General characteristics
- Class & type: General G. O. Squier-class transport ship
- Displacement: 9,950 tons (light), 17,250 tons (full)
- Length: 522 ft 10 in (159.36 m)
- Beam: 71 ft 6 in (21.79 m)
- Draft: 26 ft 6 in (8.08 m)
- Propulsion: single-screw steam turbine with 9,900 shp (7,400 kW)
- Speed: 17 knots (31 km/h)
- Capacity: 3,823 troops
- Complement: 512 (officers and enlisted)
- Armament: 4 × 5"/38 caliber guns; 8 × 1.1"/75 AA guns; 16 × 20 mm Oerlikon AA guns;

= USS General W. M. Black =

Transport ship

USS General W. M. Black (AP-135) was a for the U.S. Navy in World War II. The ship was crewed by the U.S. Coast Guard until decommissioning. She was named in honor of U.S. Army general William Murray Black. She was transferred to the U.S. Army as USAT General W. M. Black in 1946. On 1 March 1950 she was transferred to the Military Sea Transportation Service (MSTS) as USNS General W. M. Black (T-AP-135). She was later sold for commercial operation under the name SS Green Forest, before being scrapped in 1980.

==Operational history==
General W. M. Black (AP-135) was laid down under a Maritime Commission contract (MC #658) 26 November 1942 by Kaiser Co., Inc., Yard 3, Richmond, California; launched 23 July 1943; sponsored by Mrs. Decatur S. Higgins; acquired by the Navy 26 January 1944; converted to a transport by Matson Navigation Co., San Francisco; and commissioned 24 February 1944.

One of the most active ships of her type, General W. M. Black plied the world's oceans and touched many distant ports in completing her varied missions as a troopship. On her first voyage she embarked 3,500 Army troops and sailed from San Francisco 26 March 1944, delivering them at Pearl Harbor before returning to San Francisco 9 April with nearly 500 veterans. Underway again 22 April, General W. M. Black carried 3,500 troops from San Francisco to New Caledonia and Guadalcanal. She departed Guadalcanal 14 May, embarked 2,700 at Balboa, Canal Zone, and reached New Orleans 8 June. The transport subsequently steamed to Kingston, Jamaica, where she embarked 2,400 passengers and sailed to Norfolk, arriving 26 June.

General W. M. Black began the first of 13 transatlantic, round-trip voyages when she departed Norfolk 28 July with 2,700 fighting men bound for Naples, and returned to New York 31 August with 3,000 homeward-bound troops and casualties. From 12 September to 19 August 1945 the busy transport made 10 similar round-trip troop-carrying voyages (5 from New York, 3 from Boston, and 2 from Norfolk) to the United Kingdom (Plymouth, Liverpool, Southampton); France (Cherbourg, Le Havre, Marseilles); North Africa (Oran); and Germany (Bremerhaven).
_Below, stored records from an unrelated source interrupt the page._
(* ===== verification/AiContent.v ===== *)
(** * What the analyzer sends: src/hoopinspect/analyzer/analyzer.go, content.go, prompt.go, registry.go

    Risk levels, actions and statuses; the text a statement is rendered into
    and the cache key of its shape; the system prompt; the registries of
    providers and content builders.  The hash is the class [Sha256]. *)

From S2P Require Import Prelude GoStrings GoText Utf Types Policy AiCache.

(** ** Levels, actions, statuses (analyzer.go) *)

Definition RiskLow : RiskLevel := B "low".
Definition RiskMedium : RiskLevel := B "medium".
Definition RiskHigh : RiskLevel := B "high".

Definition level_Valid (r : RiskLevel) : bool := (r =s RiskLow) || (r =s RiskMedium) || (r =s RiskHigh).

Definition rank (r : RiskLevel) : Z :=
  if r =s RiskHigh then 3 else if r =s RiskMedium then 2 else if r =s RiskLow then 1 else 0.

Definition MetadataRiskLevel : bytes := AnnotationRiskLevel.
Definition MetadataAction : bytes := AnnotationRiskAction.
Definition MetadataAIRule : bytes := B "ai_rule".
Definition MetadataAIStatus : bytes := B "ai_status".
Definition Source : bytes := MatchAIAnalysis.

Definition StatusOK : bytes := FindingOK.
Definition StatusCached : bytes := FindingCached.
Definition StatusSkipped : bytes := FindingSkipped.
Definition StatusError : bytes := FindingError.
Definition StatusBudget : bytes := B "budget_exhausted".
Definition StatusRefused : bytes := B "refused".

Definition findingStatus (status : bytes) : bytes :=
  if (status =s StatusBudget) || (status =s StatusRefused) then FindingUnavailable else status.

Definition statusReason (status : bytes) : bytes :=
  if (status =s StatusBudget) || (status =s StatusRefused) then status else [].

Abbreviation Action := bytes.
Definition ActionAllow : Action := B "allow".
Definition ActionWarn : Action := B "warn".
Definition ActionBlock : Action := B "block".
Definition AiActionDefer : Action := B "defer".
Definition ActionRequireReview : Action := B "require_review".

Definition action_Valid (a : Action) : bool :=
  (a =s ActionAllow) || (a =s ActionWarn) || (a =s ActionBlock) || (a =s AiActionDefer)
  || (a =s ActionRequireReview).

Record Content := { coText : bytes; coCacheKey : bytes }.

Definition truncation_marker : bytes := x0a :: B "...[truncated]".

(** Back off to the start of a rune: the largest cut, not above [cut], where
    [s] has one, or 0. *)
Fixpoint back_off (s : bytes) (cut : nat) : nat :=
  match cut with
  | O => O
  | S n => match s !! cut with
           | Some b => if negb (RuneStart b) then back_off s n else cut
           | None => cut
           end
  end.

Definition Truncate (s : bytes) (maxBytes : Z) : bytes :=
  if (maxBytes <=? 0)%Z || (Z.of_nat (length s) <=? maxBytes)%Z then s
  else take (back_off s (Z.to_nat maxBytes)) s ++ truncation_marker.

Definition put_field (cur : bytes) (rest : list bytes) : list bytes :=
  match cur with [] => rest | _ => rev cur :: rest end.

(** [strings.Fields]; [cur] is the field being read, reversed. *)
Fixpoint fields (l cur : bytes) : list bytes :=
  match l with
  | [] => put_field cur []
  | c :: r =>
      if ascii_space c then put_field cur (fields r [])
      else match r with
           | [] => put_field (c :: cur) []
           | c2 :: r2 =>
               if space2 c c2 then put_field cur (fields r2 [])
               else match r2 with
                    | c3 :: r3 => if space3 c c2 c3 then put_field cur (fields r3 []) else fields r (c :: cur)
                    | [] => fields r (c :: cur)
                    end
           end
  end.

Definition Fields (s : bytes) : list bytes := fields s [].

Definition normalizeSpace (s : bytes) : bytes := Join (Fields s) (B " ").

Definition describeProviders (names : list bytes) : bytes :=
  match names with
  | [] => B "none are linked into this binary"
  | _ => B "linked: " ++ Join names (B ", ")
  end.

Definition RefuseSentinel : bytes := [x00] ++ B "hoopinspect:refuse" ++ [x00].

Definition hex_digit (n : Z) : byte := if (n <? 10)%Z then to_byte (48 + n) else to_byte (87 + n).

Definition EncodeToString (b : bytes) : bytes :=
  concat (map (fun c => [hex_digit (bval c / 16); hex_digit (bval c `mod` 16)]) b).

(** ** Prompts (prompt.go) *)

Definition PromptGuidance : bytes := B "You are a security classifier for a proxy that sits in
front of databases and HTTP APIs.

You receive ONE statement that a user is attempting to run: either a SQL
statement, or an HTTP request with its body. Classify the risk it presents to
the system it targets.

Judge the statement itself. You have no information about who sent it or what
authorization they hold; another layer already decided they may reach this
system. Do not speculate about intent.

Risk levels:

- low: reads, bounded queries, ordinary application traffic. A SELECT with a
  WHERE clause. A GET, or a POST carrying an ordinary application payload.
- medium: writes with a clear scope, schema reads, bulk reads of sensitive
  tables, or requests that return more data than a normal operation needs.
  An UPDATE or INSERT naming specific rows. A write to a single resource.
- high, on SQL: destructive or unbounded statements (DELETE or UPDATE with no
  WHERE, DROP, TRUNCATE, ALTER on a production table), privilege changes
  (GRANT, REVOKE, role edits), attempts to disable auditing or security
  controls, statements that appear designed to exfiltrate data in bulk, and
  injection-shaped input.
- high, on HTTP: payloads that delete or overwrite in bulk, that widen who can
  access something (permission, role or ACL edits), that disable logging,
  auditing or a security control, that reach for an administrative operation,
  that carry an injection payload (SQL, command, template or path traversal),
  or that ask for an unbounded export of records.".

Definition promptContract : bytes := B "

Report your verdict by calling exactly one of the provided tools. Do not
answer in prose.

Two rules about what you write in that call:

1. Keep the title under 80 characters. It is shown to the user in a database
   error frame when the statement is blocked, so it must read as an
   explanation rather than a label.
2. Never quote a literal value from the statement in the title or the
   explanation. The verdict is written to an audit log; a title that repeats
   an identifier has published that identifier. Describe the shape instead:
   say " ++ [x22] ++ B "a taxpayer id in the WHERE clause" ++ [x22] ++ B ", not the number.".

Definition SystemPrompt : bytes := PromptGuidance ++ promptContract.

Definition BuildSystemPrompt (guidance : bytes) : bytes :=
  let guidance := TrimSpace guidance in
  (if guidance =s [] then PromptGuidance else guidance) ++ promptContract.

Definition toolLow : bytes := B "report_low_risk".
Definition toolMedium : bytes := B "report_medium_risk".
Definition toolHigh : bytes := B "report_high_risk".

Definition RiskForTool (name : bytes) : option RiskLevel :=
  if name =s toolLow then Some RiskLow
  else if name =s toolMedium then Some RiskMedium
  else if name =s toolHigh then Some RiskHigh
  else None.

Definition ToolSpecs : list (bytes * bytes) :=
  [(toolLow, B "Report that the statement is low risk.");
   (toolMedium, B "Report that the statement is medium risk.");
   (toolHigh, B "Report that the statement is high risk.")].

(** ** Shapes (content.go) *)

(** Past the end of a literal opened with [quote]. *)
Fixpoint skip_literal (quote : byte) (l : bytes) : bytes :=
  match l with
  | [] => []
  | c :: r =>
      if c =b quote then
        match r with
        | c2 :: r2 => if c2 =b quote then skip_literal quote r2 else r
        | [] => []
        end
      else skip_literal quote r
  end.

Fixpoint skip_number (l : bytes) : bytes :=
  match l with
  | c :: r => if is_digit c || (c =b ".") then skip_number r else l
  | [] => []
  end.

Fixpoint strip_loop (fuel : nat) (l : bytes) : bytes :=
  match fuel, l with
  | O, _ | _, [] => []
  | S fuel, c :: r =>
      if (c =b "'") || (c =b x22) then "?"%byte :: strip_loop fuel (skip_literal c r)
      else if is_digit c then "?"%byte :: strip_loop fuel (skip_number r)
      else c :: strip_loop fuel r
  end.

Definition stripSQLLiterals (s : bytes) : bytes := strip_loop (length s) s.

Section Content.
Context `{GoUnicode} `{Sha256}.

Definition fingerprint (s : bytes) : bytes := EncodeToString (take 6 (Sum256 s)).

Definition sql_shape (stmt : Statement) : bytes := stripSQLLiterals (ToLower (normalizeSpace (stText stmt))).

Definition sqlCacheKey (stmt : Statement) : bytes :=
  EncodeToString (take 16 (Sum256 (stProtocol stmt ++ [x00] ++ stOperation stmt ++ [x00] ++ sql_shape stmt))).

Definition sql_Build (stmt : Statement) (maxBytes : Z) : option Content :=
  let text := TrimSpace (stText stmt) in
  if text =s [] then None
  else Some {| coText := B "Protocol: " ++ stProtocol stmt ++ [x0a] ++ B "Operation: " ++ stOperation stmt
                 ++ (match stTables stmt with
                     | [] => []
                     | ts => [x0a] ++ B "Tables: " ++ Join ts (B ", ")
                     end)
                 ++ (if negb (stDatabase stmt =s []) then [x0a] ++ B "Database: " ++ stDatabase stmt else [])
                 ++ [x0a; x0a] ++ Truncate text maxBytes;
               coCacheKey := sqlCacheKey stmt |}.

Definition http_target (d : HTTPDetail) : bytes := if htResource d =s [] then htPath d else htResource d.

Definition httpCacheKey (d : HTTPDetail) (body : bytes) : bytes :=
  EncodeToString (take 16 (Sum256 (B "http" ++ [x00] ++ htMethod d ++ [x00] ++ http_target d ++ [x00]
    ++ normalizeSpace body))).

Definition http_Build (stmt : Statement) (maxBytes : Z) : option Content :=
  match stHTTP stmt with
  | None => None
  | Some d =>
      let body := TrimSpace (htBody d) in
      if body =s [] then None
      else Some {| coText := htMethod d ++ B " " ++ http_target d
                     ++ (if negb (htContentType d =s []) then [x0a] ++ B "Content-Type: " ++ htContentType d else [])
                     ++ (if htBodyTruncated d then [x0a] ++ B "(body truncated by the proxy)" else [])
                     ++ [x0a; x0a] ++ Truncate body maxBytes;
                   coCacheKey := httpCacheKey d body |}
  end.

(** ** Registries (registry.go)

    [None] where the source panics. *)

Inductive Builder := SQLBuilder (p : Protocol) | HTTPBuilder.

Definition builder_Protocol (b : Builder) : Protocol :=
  match b with SQLBuilder p => p | HTTPBuilder => Protocol.HTTP end.

Definition builder_Build (b : Builder) (stmt : Statement) (maxBytes : Z) : option Content :=
  match b with SQLBuilder _ => sql_Build stmt maxBytes | HTTPBuilder => http_Build stmt maxBytes end.

Definition RegisterBuilder (m : gmap bytes Builder) (b : Builder) : option (gmap bytes Builder) :=
  match m !! builder_Protocol b with
  | Some _ => None
  | None => Some (<[builder_Protocol b := b]> m)
  end.

(** The registrations of content.go's [init]. *)
Definition builders : gmap bytes Builder :=
  default ∅ (m ← RegisterBuilder ∅ (SQLBuilder Protocol.Postgres);
             m ← RegisterBuilder m (SQLBuilder Protocol.MSSQL);
             RegisterBuilder m HTTPBuilder).

Definition BuilderFor (p : Protocol) : option Builder := builders !! p.
End Content.

Section Providers.
Context {O P : Type}.                      (* provider options and providers *)

Inductive ProviderError := UnknownProvider (name : bytes) (linked : bytes) | BuildFailed (msg : bytes).

Definition Providers : Type := gmap bytes (O -> bytes + P).

Definition Register (m : Providers) (name : bytes) (build : option (O -> bytes + P)) : option Providers :=
  if name =s [] then None
  else match build with
       | None => None
       | Some build => match m !! name with Some _ => None | None => Some (<[name := build]> m) end
       end.

Definition RegisteredProviders (m : Providers) : list bytes := sort_Strings (map fst (map_to_list m)).

Definition NewProvider (m : Providers) (name : bytes) (opts : O) : ProviderError + P :=
  match m !! name with
  | None => inl (UnknownProvider name (describeProviders (RegisteredProviders m)))
  | Some build => match build opts with inl msg => inl (BuildFailed msg) | inr p => inr p end
  end.
End Providers.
In addition to carrying German prisoners of war to the United States, she rotated tens of thousands of troops and patients to and from the European theater in this period of nearly a year. Departing Boston 31 August 1945, General W. M. Black sailed for India via the Suez Canal. A unit of the "Magic-Carpet" fleet, she returned to Boston in October with 3,000 veterans of the South Pacific fighting. After making a similar voyage during November and December, she moored at New York 5 January 1946. She decommissioned there 28 February 1946 and was returned to service as an Army transport.
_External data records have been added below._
(* ===== verification/AiEvaluator.v ===== *)
(** * The risk analyzer: src/hoopinspect/analyzer/evaluator.go

    The trigger, the cache, the budget and the provider of one analysis rule.
    What the provider does with one call is the argument [ask] (a timeout, a
    prompt and a text; an error, or a result that may be nil), the clock is read
    twice.  [ae_calls] and its fellows are atomic counters: every definition
    below touches one of them, or the cache under its lock, at most once, so
    that the pieces are the steps of concurrent evaluations (AiBudget.v). *)

From S2P Require Import Prelude GoStrings GoText Types Policy AiCache AiContent.

Definition AiDefaultTimeout : Z := 10 * 10 ^ 9.
Definition DefaultMaxInputBytes : Z := Z.shiftl 8 10.

Definition ActionMap : Type := gmap bytes Action.

Definition actionFor (m : ActionMap) (level : RiskLevel) : Action :=
  match m !! level with
  | Some a => if negb (a =s []) then a else ActionAllow
  | None => ActionAllow
  end.

Record AiConfig := {
  acRule : bytes;
  acProvider : bool;                    (* a provider is set *)
  acActions : ActionMap;
  acTrigger : AITrigger;
  acMessage : bytes;
  acGuidance : bytes;
  acTimeout : Z;
  acFailOpen : bool;
  acMaxInputBytes : Z;
  acCacheSize : Z;
  acCacheTTL : Z;
  acMaxCalls : Z;
  acRedact : option (bytes -> bytes);
}.

Record AiEvaluator := {
  ae_cfg : AiConfig;
  ae_cache : cache;
  ae_prompt : bytes;
  ae_promptKey : bytes;
  ae_calls : Z;
  ae_denied : Z;
  ae_errs : Z;
  ae_budgetLogged : bool;
}.

(** ** Construction *)

Inductive AiNewError :=
  | AiNoProvider
  | UnknownLevel (level : bytes)
  | UnknownAiAction (action level : bytes)
  | ReviewUnsupported.

Definition check_action (la : bytes * Action) : option AiNewError :=
  if negb (level_Valid la.1) then Some (UnknownLevel la.1)
  else if negb (action_Valid la.2) then Some (UnknownAiAction la.2 la.1)
  else if la.2 =s ActionRequireReview then Some ReviewUnsupported
  else None.

(** The first complaint; a Go map has no order, this one has stdpp's. *)
Definition check_actions (m : ActionMap) : option AiNewError :=
  head (omap check_action (map_to_list m)).

Section Evaluator.
Context `{GoUnicode} `{Sha256}.

Definition with_defaults (cfg : AiConfig) : AiConfig :=
  {| acRule := if acRule cfg =s [] then B "ai_analysis" else acRule cfg;
     acProvider := acProvider cfg; acActions := acActions cfg; acTrigger := acTrigger cfg;
     acMessage := acMessage cfg; acGuidance := acGuidance cfg;
     acTimeout := if (acTimeout cfg <=? 0)%Z then AiDefaultTimeout else acTimeout cfg;
     acFailOpen := acFailOpen cfg;
     acMaxInputBytes := if (acMaxInputBytes cfg <=? 0)%Z then DefaultMaxInputBytes else acMaxInputBytes cfg;
     acCacheSize := acCacheSize cfg; acCacheTTL := acCacheTTL cfg; acMaxCalls := acMaxCalls cfg;
     acRedact := acRedact cfg |}.

Definition ai_New (cfg : AiConfig) : AiNewError + AiEvaluator :=
  if negb (acProvider cfg) then inl AiNoProvider
  else
    match check_actions (acActions cfg) with
    | Some e => inl e
    | None =>
        let prompt := BuildSystemPrompt (acGuidance cfg) in
        inr {| ae_cfg := with_defaults cfg; ae_cache := newCache (acCacheSize cfg) (acCacheTTL cfg);
               ae_prompt := prompt; ae_promptKey := fingerprint prompt; ae_calls := 0; ae_denied := 0;
               ae_errs := 0; ae_budgetLogged := false |}
    end.

(** ** State *)

Definition set_cache (e : AiEvaluator) (c : cache) : AiEvaluator :=
  {| ae_cfg := ae_cfg e; ae_cache := c; ae_prompt := ae_prompt e; ae_promptKey := ae_promptKey e;
     ae_calls := ae_calls e; ae_denied := ae_denied e; ae_errs := ae_errs e;
     ae_budgetLogged := ae_budgetLogged e |}.

Definition add_counts (e : AiEvaluator) (calls denied errs : Z) : AiEvaluator :=
  {| ae_cfg := ae_cfg e; ae_cache := ae_cache e; ae_prompt := ae_prompt e; ae_promptKey := ae_promptKey e;
     ae_calls := ae_calls e + calls; ae_denied := ae_denied e + denied; ae_errs := ae_errs e + errs;
     ae_budgetLogged := ae_budgetLogged e |}.

Definition log_budget (e : AiEvaluator) : AiEvaluator :=
  {| ae_cfg := ae_cfg e; ae_cache := ae_cache e; ae_prompt := ae_prompt e; ae_promptKey := ae_promptKey e;
     ae_calls := ae_calls e; ae_denied := ae_denied e; ae_errs := ae_errs e; ae_budgetLogged := true |}.

(** ** The trigger *)

Definition Trigger_matches (t : AITrigger) (stmt : Statement) : bool :=
  existsb (fun op => stOperation stmt =s op) (atOperations t)
  || existsb (fun want => existsb (fun got => EqualFold want got) (stTables stmt)) (atTables t)
  || match stHTTP stmt with
     | Some d => existsb (fun pattern => MatchResource pattern (http_target d)) (atResources t)
     | None => false
     end.

Definition wanted (e : AiEvaluator) (stmt : Statement) (ec : option EvalContext) : bool :=
  match ec with
  | Some ec => let '(want, stated) := WantsRun ec Source in
               if stated then want else Trigger_matches (acTrigger (ae_cfg e)) stmt
  | None => Trigger_matches (acTrigger (ae_cfg e)) stmt
  end.

(** ** Classification *)

(** What [classify] returns: the result, the status, the error. *)
Record Outcome := { ouResult : Result; ouStatus : bytes; ouErr : option bytes }.

Definition no_Result : Result := {| reRiskLevel := []; reTitle := []; reExplanation := [] |}.
Definition outcome (status : bytes) : Outcome := {| ouResult := no_Result; ouStatus := status; ouErr := None |}.

(** Up to the reservation: settled, or a text to send under a key. *)
Inductive Looked := Settled (o : Outcome) | ToSend (key text : bytes).

Definition lookup_step (e : AiEvaluator) (stmt : Statement) (ec : option EvalContext) (now : Z)
    : AiEvaluator * Looked :=
  if bool_decide (stDirection stmt <> FromClient) then (e, Settled (outcome []))
  else
    match BuilderFor (stProtocol stmt) with
    | None => (e, Settled (outcome []))
    | Some builder =>
        if negb (wanted e stmt ec) then (e, Settled (outcome StatusSkipped))
        else
          match builder_Build builder stmt (acMaxInputBytes (ae_cfg e)) with
          | None => (e, Settled (outcome StatusSkipped))
          | Some content =>
              let key := ae_promptKey e ++ B ":" ++ coCacheKey content in
              let '(c, hit) := cache_get (ae_cache e) key now in
              let e := set_cache e c in
              match hit with
              | Some r => (e, Settled {| ouResult := r; ouStatus := StatusCached; ouErr := None |})
              | None =>
                  match acRedact (ae_cfg e) with
                  | Some redact =>
                      let text := redact (coText content) in
                      if text =s RefuseSentinel then (e, Settled (outcome StatusRefused))
                      else (e, ToSend key text)
                  | None => (e, ToSend key (coText content))
                  end
              end
          end
    end.

(** [e.cfg.MaxCalls > 0 && n > int64(e.cfg.MaxCalls)] *)
Definition over_budget (cfg : AiConfig) (n : Z) : bool :=
  (0 <? acMaxCalls cfg)%Z && (acMaxCalls cfg <? n)%Z.

(** The provider's answer. *)
Definition finish_step (e : AiEvaluator) (key : bytes) (reply : bytes + option Result) (now : Z)
    : AiEvaluator * Outcome :=
  match reply with
  | inl err => (add_counts e 0 0 1, {| ouResult := no_Result; ouStatus := StatusError; ouErr := Some err |})
  | inr None =>
      (add_counts e 0 0 1, {| ouResult := no_Result; ouStatus := StatusError;
                              ouErr := Some (B "provider returned no usable risk level") |})
  | inr (Some r) =>
      if negb (level_Valid (reRiskLevel r)) then
        (add_counts e 0 0 1, {| ouResult := no_Result; ouStatus := StatusError;
                                ouErr := Some (B "provider returned no usable risk level") |})
      else (set_cache e (cache_put (ae_cache e) key r now),
            {| ouResult := r; ouStatus := StatusOK; ouErr := None |})
  end.

Definition classify (e : AiEvaluator) (stmt : Statement) (ec : option EvalContext)
    (ask : Z -> bytes -> bytes -> bytes + option Result) (now now' : Z) : AiEvaluator * Outcome :=
  let '(e, l) := lookup_step e stmt ec now in
  match l with
  | Settled o => (e, o)
  | ToSend key text =>
      let e := add_counts e 1 0 0 in
      let n := ae_calls e in
      if over_budget (ae_cfg e) n
      then (log_budget (add_counts e (-1) 0 0), outcome StatusBudget)
      else finish_step e key (ask (acTimeout (ae_cfg e)) (ae_prompt e) text) now'
  end.

(** ** The verdict *)

Definition ai_failure (cfg : AiConfig) (err : bytes) : Verdict :=
  if acFailOpen cfg then
    {| vDenied := false; vMessage := []; vRule := []; vErr := [EvaluatorError err]; vAnnotations := ∅ |}
  else
    {| vDenied := true; vMessage := B "risk analysis unavailable; denying"; vRule := acRule cfg;
       vErr := [EvaluatorError err]; vAnnotations := ∅ |}.

Definition with_notes (v : Verdict) (notes : gmap bytes bytes) : Verdict :=
  {| vDenied := vDenied v; vMessage := vMessage v; vRule := vRule v; vErr := vErr v; vAnnotations := notes |}.

Definition ai_notes (cfg : AiConfig) (status level action : bytes) : gmap bytes bytes :=
  let notes := {[ MetadataAIStatus := status; MetadataAIRule := acRule cfg ]} in
  let notes := if negb (level =s []) then <[MetadataRiskLevel := level]> notes else notes in
  if negb (action =s []) then <[MetadataAction := action]> notes else notes.

Definition prevLevel (f : Finding) : RiskLevel :=
  match fValues f !! B "risk_level" with Some (VString s) => s | _ => [] end.

Definition set_finding (ec : EvalContext) (f : Finding) : EvalContext :=
  {| ecAnnotations := ecAnnotations ec; ecFindings := <[Source := f]> (ecFindings ec);
     ecRequested := ecRequested ec; ecContext := ecContext ec |}.

Definition without_values (f : Finding) : Finding :=
  {| fSource := fSource f; fRule := fRule f; fStatus := fStatus f; fReason := fReason f; fValues := ∅ |}.

(** The finding of one outcome, folded onto the previous one. *)
Definition ai_finding (cfg : AiConfig) (status : bytes) (level : RiskLevel) : Finding :=
  {| fSource := Source; fRule := acRule cfg; fStatus := findingStatus status; fReason := statusReason status;
     fValues := if negb (level =s []) then {[ B "risk_level" := VString level ]} else ∅ |}.

Definition fold_finding (prev f : Finding) (level : RiskLevel) : Finding :=
  let f' :=
    if (FindingRank (fStatus f) <? FindingRank (fStatus prev))%Z then prev
    else if (FindingRank (fStatus prev) =? FindingRank (fStatus f))%Z
              && (rank level <=? rank (prevLevel prev))%Z then prev
    else f in
  if negb (Answered f') then without_values f' else f'.

Definition report (cfg : AiConfig) (ec : option EvalContext) (status : bytes) (level : RiskLevel)
    : option EvalContext :=
  (fun ec =>
     let f := ai_finding cfg status level in
     set_finding ec (match ec_Finding ec Source with Some prev => fold_finding prev f level | None => f end))
  <$> ec.

Definition message_or (msg fallback : bytes) : bytes := if msg =s [] then fallback else msg.

(** [EvaluateWith] behind [classify]. *)
Definition conclude (e : AiEvaluator) (ec : option EvalContext) (o : Outcome)
    : AiEvaluator * (option EvalContext * Verdict) :=
  let cfg := ae_cfg e in
  let status := ouStatus o in
  if status =s [] then (e, (ec, Allow))
  else
    let answered := (status =s StatusOK) || (status =s StatusCached) in
    let level := if answered then reRiskLevel (ouResult o) else [] in
    let action := if answered then actionFor (acActions cfg) level else [] in
    let ec := report cfg ec status level in
    if status =s StatusRefused then
      (add_counts e 0 1 0,
       (ec, with_notes (Deny (acRule cfg)
              (message_or (acMessage cfg) (B "statement contains sensitive data and cannot be risk-analyzed")))
              (ai_notes cfg status [] ActionBlock)))
    else if status =s StatusError then
      (e, (ec, with_notes (ai_failure cfg (default [] (ouErr o))) (ai_notes cfg status [] [])))
    else if (status =s StatusSkipped) || (status =s StatusBudget) then
      (e, (ec, with_notes Allow (ai_notes cfg status [] [])))
    else
      let notes := ai_notes cfg status level action in
      if negb (action =s ActionBlock) then (e, (ec, with_notes Allow notes))
      else
        (add_counts e 0 1 0,
         (ec, with_notes (Deny (acRule cfg)
                (message_or (message_or (acMessage cfg) (reTitle (ouResult o))) (B "refused by risk analysis")))
                notes)).

Definition ai_EvaluateWith (e : AiEvaluator) (stmt : Statement) (ec : option EvalContext)
    (ask : Z -> bytes -> bytes -> bytes + option Result) (now now' : Z)
    : AiEvaluator * (option EvalContext * Verdict) :=
  let '(e, o) := classify e stmt ec ask now now' in conclude e ec o.

Definition ai_Evaluate (e : AiEvaluator) (stmt : Statement)
    (ask : Z -> bytes -> bytes -> bytes + option Result) (now now' : Z) : AiEvaluator * Verdict :=
  let '(e, (_, v)) := ai_EvaluateWith e stmt None ask now now' in (e, v).

(** ** Reporting *)

Record AiStats := { asCalls : Z; asDenied : Z; asErrors : Z; asCacheHits : Z; asCacheMisses : Z }.

Definition ai_Stats (e : AiEvaluator) : AiStats :=
  {| asCalls := ae_calls e; asDenied := ae_denied e; asErrors := ae_errs e;
     asCacheHits := (cache_stats (ae_cache e)).1; asCacheMisses := (cache_stats (ae_cache e)).2 |}.
End Evaluator.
On 16 February 1948, General W. M. Black arrived first in Puerto Cabello, Venezuela, carrying 1,500 Italians, Hungarians, Croats, etc. and after, in Peru, on 24 February 1948, carrying 626 Croats from a refugee camp in Italy, Camp Fermo. On 2 March 1948, General W. M. Black left Bremerhaven, with 860 displaced persons from Europe and arrived in Melbourne, on 27 April 1948. This voyage was one of almost 150 voyages by some 40 ships bringing refugees of World War II to Australia. General W. M. Black made three more such trips herself. On 30 September 1948, she arrived in Ilha das Flores, Rio de Janeiro, Brazil, with Eastern European refugees, many of whom had been in (Villach/St. Maarten) Austrian DP camps (Ukrainians, Polish, etc.) On 21 October 1948 she set sail from Bremerhaven, Germany and arrived in New York on 30 October 1948. sailing out of Bremerhaven, sometime in September. There are records of the USS General W. M. Black arriving in Buenos Aires, Argentina from Genoa, Italy on Jan 24th, 1949, with displaced persons and refugees (Austrian DP camps (Ukrainians, Polish, etc.) The USS General W. M. Black departed Bremerhaven Germany with several hundred Displaced Persons aboard, arriving in Halifax, Nova Scotia Canada on 16 March 1949....her 9th voyage. She departed Naples, on 29 May 1949, arriving 25 June 1949, in Melbourne. with 826 more displaced persons. The USS General W. M. Black made 3 voyages from Bremerhaven to Pier 21 in Halifax Canada, transporting Displaced persons (Jewish Poles) 700 persons arriving on 15 June 1948, an unknown number arriving on 16 March 1949 and 822 persons arriving on 12 August 1949 (Reference Pier 21 ship arrival records https://pier21.ca/research/immigration-records)

On 16 November 1949, she again departed Naples, with 1,314 refugees, this time arriving in Sydney, on 13 December 1949. General W. M. Black made a fourth run to Australia, arriving in Melbourne, again, with 1,316 refugees on 13 April 1950. On 25 April 1950, General W. M. Black picked up repatriating Dutch soldiers from Java, arriving in Rotterdam on 18 May 1950.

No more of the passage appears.